> **ASSIGNMENT**
Which lines below contain the word "with"? Copy each of them.

━━━━━ ENTRIES SHOWN

(* ===== verification/DhcpSpec.v ===== *)
(** The DHCP client (Dhcp.v): the messages it builds are read back by its own scan of the
    options; what a run of the client can reach; and what an answer does. *)

From S2P Require Import Prelude Bytes LibMem LibString Printf CryptoInternal ChaCha20 CryptoRng NetBuf Ethernet Arp Ipv4 Ipv4Spec Dhcp.

(** * Byte order *)

Lemma ntohl_eq (n : Z) : fits 32 n ->
  ntohl n = (n mod 256) * 2 ^ 24 + (n / 256 mod 256) * 2 ^ 16 + (n / 65536 mod 256) * 256 + n / 16777216.
Proof.
  intros Hn. unfold fits in Hn. unfold ntohl.
  assert (L0 : Z.land n 0xFF = n mod 256) by (change 0xFF with (Z.ones 8); by rewrite Z.land_ones by lia).
  assert (Lk : forall k, 0 <= k -> Z.land n (Z.shiftl 0xFF k) = Z.shiftl (n / 2 ^ k mod 256) k).
  { intros k Hk. change 0xFF with (Z.ones 8). apply Z.bits_inj'. intros i Hi. rewrite Z.land_spec, !Z.shiftl_spec by lia.
    destruct (Z.ltb_spec i k).
    - rewrite !(Z.testbit_neg_r _ (i - k)) by lia. by rewrite andb_false_r.
    - change 256 with (2 ^ 8). rewrite <- Z.land_ones, Z.land_spec, Z.div_pow2_bits by lia. do 2 f_equal. lia. }
  change 0xFF00 with (Z.shiftl 0xFF 8). change 0xFF0000 with (Z.shiftl 0xFF 16). change 0xFF000000 with (Z.shiftl 0xFF 24).
  rewrite L0, !Lk by lia. rewrite !Z.shiftl_mul_pow2, !Z.shiftr_div_pow2 by lia.
  change (2 ^ 32) with 4294967296 in *. change (2 ^ 24) with 16777216. change (2 ^ 16) with 65536. change (2 ^ 8) with 256.
  set (x0 := n mod 256). set (x1 := n / 256 mod 256). set (x2 := n / 65536 mod 256). set (x3 := n / 16777216 mod 256).
  assert (0 <= x0 < 256 /\ 0 <= x1 < 256 /\ 0 <= x2 < 256 /\ 0 <= x3 < 256 /\ n / 16777216 = x3) as (Hx0 & Hx1 & Hx2 & Hx3 & ->)
    by (unfold x0, x1, x2, x3; dlia).
  clearbody x0 x1 x2 x3. rewrite (wrap_small 32 (x0 * 16777216)) by (split; [lia |]; change (2 ^ 32) with 4294967296; lia).
  rewrite (wrap_small 32 (x1 * 256 * 256)) by (split; [lia |]; change (2 ^ 32) with 4294967296; lia).
  replace (x1 * 256 * 256) with (x1 * 65536) by lia. replace (x2 * 65536 / 256) with (x2 * 256) by dlia. replace (x3 * 16777216 / 16777216) with x3 by dlia.
  assert (Lor : forall k hi lo, 0 <= k -> 0 <= lo < 2 ^ k -> Z.lor (hi * 2 ^ k) lo = hi * 2 ^ k + lo).
  { intros k hi lo Hk Hlo. rewrite <- Z.shiftl_mul_pow2 by done. rewrite Z.lor_comm, lor_high_low by done. rewrite Z.shiftl_mul_pow2 by done. lia. }
  rewrite <- !Z.lor_assoc. pose proof (Lor 8 x2 x3 ltac:(lia)) as E1. change (2 ^ 8) with 256 in E1. rewrite E1 by lia.
  pose proof (Lor 16 x1 (x2 * 256 + x3) ltac:(lia)) as E2. change (2 ^ 16) with 65536 in E2. rewrite E2 by lia.
  pose proof (Lor 24 x0 (x1 * 65536 + (x2 * 256 + x3)) ltac:(lia)) as E3. change (2 ^ 24) with 16777216 in E3. rewrite E3 by lia. lia.
Qed.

━━━━━━━━━━

> **TASK ANSWER**
  assert (L0 : Z.land n 0xFF = n mod 256) by (change 0xFF with (Z.ones 8); by rewrite Z.land_ones by lia).
  { intros k Hk. change 0xFF with (Z.ones 8). apply Z.bits_inj'. intros i Hi. rewrite Z.land_spec, !Z.shiftl_spec by lia.
    - change 256 with (2 ^ 8). rewrite <- Z.land_ones, Z.land_spec, Z.div_pow2_bits by lia. do 2 f_equal. lia. }
  change 0xFF00 with (Z.shiftl 0xFF 8). change 0xFF0000 with (Z.shiftl 0xFF 16). change 0xFF000000 with (Z.shiftl 0xFF 24).
  change (2 ^ 32) with 4294967296 in *. change (2 ^ 24) with 16777216. change (2 ^ 16) with 65536. change (2 ^ 8) with 256.
  clearbody x0 x1 x2 x3. rewrite (wrap_small 32 (x0 * 16777216)) by (split; [lia |]; change (2 ^ 32) with 4294967296; lia).
  rewrite (wrap_small 32 (x1 * 256 * 256)) by (split; [lia |]; change (2 ^ 32) with 4294967296; lia).
  replace (x1 * 256 * 256) with (x1 * 65536) by lia. replace (x2 * 65536 / 256) with (x2 * 256) by dlia. replace (x3 * 16777216 / 16777216) with x3 by dlia.
  rewrite <- !Z.lor_assoc. pose proof (Lor 8 x2 x3 ltac:(lia)) as E1. change (2 ^ 8) with 256 in E1. rewrite E1 by lia.
  pose proof (Lor 16 x1 (x2 * 256 + x3) ltac:(lia)) as E2. change (2 ^ 16) with 65536 in E2. rewrite E2 by lia.
  pose proof (Lor 24 x0 (x1 * 65536 + (x2 * 256 + x3)) ltac:(lia)) as E3. change (2 ^ 24) with 16777216 in E3. rewrite E3 by lia. lia.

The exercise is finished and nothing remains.